So I haven't seen an anglo Canadian movie since the awesomeness that was FUBAR, and my mum was a bit keen on Due South, so we went to see Passchendaele last night. And my hat goes off to Paul Gross, who wrote, directed and starred in what's been billed as the most expensive domestically financed Canadian film ever. He is absolutely unique: the only man who has succeeded in exploiting the greatest mass slaughter of military-age innocents our naughty world has ever seen by turning it into a two hour wank fantasy about Paul Gross.
In general terms - holy shit, it was so bad. It trotted out every North American Great War Movie cliche, except for one (the Funny Native Guy didn't die first, or indeed at all - atta break new cinematic ground) and the story made no fucking sense, with plot holes that looked like they'd been blown through by German artillery. Honestly, that shit made Pearl Harbour's story look like a masterpiece of verisimilitude and art. There was some good gruesome bayoneting, stabbing, and slicing, a couple of rats coming out of corpses' mouths, lots of mud, some all-too-brief-relative-to-the-wank reminders of things we must never forget and never allow to happen again - some points where I was able to focus on the action long enough to stop cringing and to thank the Lord that my brothers are getting past military age, and no matter how apeshit the world goes the Man will never be able to conscript them. And the Funny Native Guy didn't die. Otherwise . . .
It's the Gross that's pissing me off though. How the hell he had the gall to make the battle of Passchendaele in particular and World War I in general into fan fiction about himself is absolutely fucking beyond me, and how the producers let him is even more so. Though maybe it will work, financially. He has some sort of built-in fan base from being the Mountie. But honestly, the movie offended me, even disgusted me, and I can't believe it wouldn't offend anybody, or rather I can't understand how it wouldn't. World War I was horrible and brutal, a nauseating example of what governments are willing to do to their own citizenry, and an infuriating example of what imperial powers were willing to do to their colonials; certainly the story of Canada during that war is tragic. It was not about Paul Gross.

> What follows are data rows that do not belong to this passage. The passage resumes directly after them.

Lemma catchUp_alone (client : ClientConfig Driver) c0 m : cl_Admission client = None → enqueuable client → ∀ j k d clk reports,
  jobs_inv k d → k + Z.of_nat m < 2 ^ 63 → d_cursors d !! cursorID = Some (occ next c0 j) →
  ∃ d' clk', perform (Tx := unit) client (catchUp timeString group job cursorID (occ next c0 j) (occs next (occ next c0 j) m)) (mkCronEnv d clk reports) =
      (mkCronEnv d' clk' reports, tt) ∧ jobs_inv (k + Z.of_nat m) d' ∧ keepsKeys d d' ∧ d_cursors d' !! cursorID = Some (occ next c0 (j + m)) ∧
    ∀ i, (j < i ≤ j + m)%nat → hasKey d' (key (occ next c0 i)).
Proof.
  intros Had Henq. induction m as [|m IH]; intros j k d clk reports Hi Hb Hc.
  { exists d, clk. rewrite Nat.add_0_r, Z.add_0_r. split_and!; [done|done|apply keepsKeys_refl|done|lia]. }
  rewrite occs_cons. cbn [catchUp]. rewrite perform_bind.
  destruct (enqueue_alone client (next (occ next c0 j)) k d clk reports Had Henq Hi ltac:(lia)) as (d1 & clk1 & -> & Hi1 & Hk1 & Hc1 & Hkey).
  cbn [negb]. rewrite perform_bind. unfold advanceCursor. rewrite perform_bind. cbn [call perform performCall ve_store ve_clk ve_reports].
  unfold onStore. simpl. unfold ScheduleCursorAdvance. simpl. rewrite Hc1, Hc. unfold TimeEqual, UTC. rewrite Z.eqb_refl. simpl.
  match goal with |- context [mkCronEnv ?x clk1 reports] => set (d2 := x) end.
  assert (jobs_inv (k + 1) d2) as Hi2 by (by eapply jobs_inv_frame; [..|exact Hi1]).
  destruct (IH (S j) (k + 1) d2 clk1 reports Hi2 ltac:(lia)) as (d3 & clk3 & E & Hi3 & Hk3 & Hc3 & Hall).
  { unfold d2. simpl. by rewrite lookup_insert_eq. }
  rewrite (occ_S next c0 j) in E. rewrite E. exists d3, clk3. split_and!; [done|..].
  - replace (k + Z.of_nat (S m)) with (k + 1 + Z.of_nat m) by lia. done.
  - intros id row Hr. destruct (Hk1 _ _ Hr) as (r1 & Hr1 & E1). destruct (Hk3 id r1 Hr1) as (r3 & Hr3 & E3). exists r3. by rewrite E3.
  - rewrite Hc3. f_equal. f_equal. lia.
  - intros i Hin. destruct (decide (i = S j)) as [->|]; [|apply Hall; lia]. by apply (keepsKeys_has d1 d3); [apply Hk3|].
Qed.

Lemma scanLimit_eq : Z.of_nat scanLimit = 100000.
Proof. unfold scanLimit. by rewrite N_nat_Z. Qed.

Oh, there are stories to tell from all of us people who aren't yanks or limeys. And we have a prototype or an example of how such a story can be told: Winston Churchill, that big fat fucking hero, turned the citizens of Australia and New Zealand into hapless bayonet-catchers at Gallipolli and the kangaroonis managed to make a movie out of that that didn't really fucking suck. And the efforts to re-humanize all those men, colonial punching bags and imperial citizens alike, who were so utterly dehumanized by their leaders, should never stop. They should be told more than they are - has any memorable pop culture shit about it came out since Blackadder Goes Forth, whose ending made me cry like a baby?
They should be told more because of the horror and the heroism of the way the soldiers and the European civilians lived and died, and they should be told more because it's starting to seem like World War II is obsessing everybody's war movie budgets; we can convince ourselves with that one that it was Nazis bad, us good - but there are no such easy convictions with World War I. And if there are no easy convictions about World War I, and if World War II came out of World War I, what was World War II really? Seriously, if we'd like to think that the Nazis could have done what they did to Europe's Jews, gypsies, homos and commies without the collusion of its neighbours and putative enemies, we are lying to ourselves. And that is why war is evil and why we are obliged to think about it. It's always a possibility, always an option, and if the men in charge feel it's to their advantage to choose that option, they'll be happy to drag us all along - and we need to know why we shouldn't be.
But Paul Gross curing a hot nurse of morphia addiction, striking a Jesus pose, getting laid while bombs burst in air and while being the Fonz in flannel is not, for me, a step in the right direction. One thing I will say for World War II movies and such is that Band of Brothers and even Shaving Ryan's Privates and whatnot illustrated beautifully that you don't need to maudlin the hell out of stories about soldiers for them to be deeply emotionally effecting. What could be more emotionally effecting than watching a character risk death or die during the best of his youth, the best of his days, for no good fucking reason? How absurd and soppily romantic do you have to make his backstory to make your audience understand that they mustn't look away? How one-dimensional do all the other characters have to be to make us care? Not much. It's been proven. So, ugh. The whole thing pissed me off.
1 commento:
And here I thought it was a film about my blog. I generally never go if I'm not in it. I'd heard similar sentiments about the Gross factor.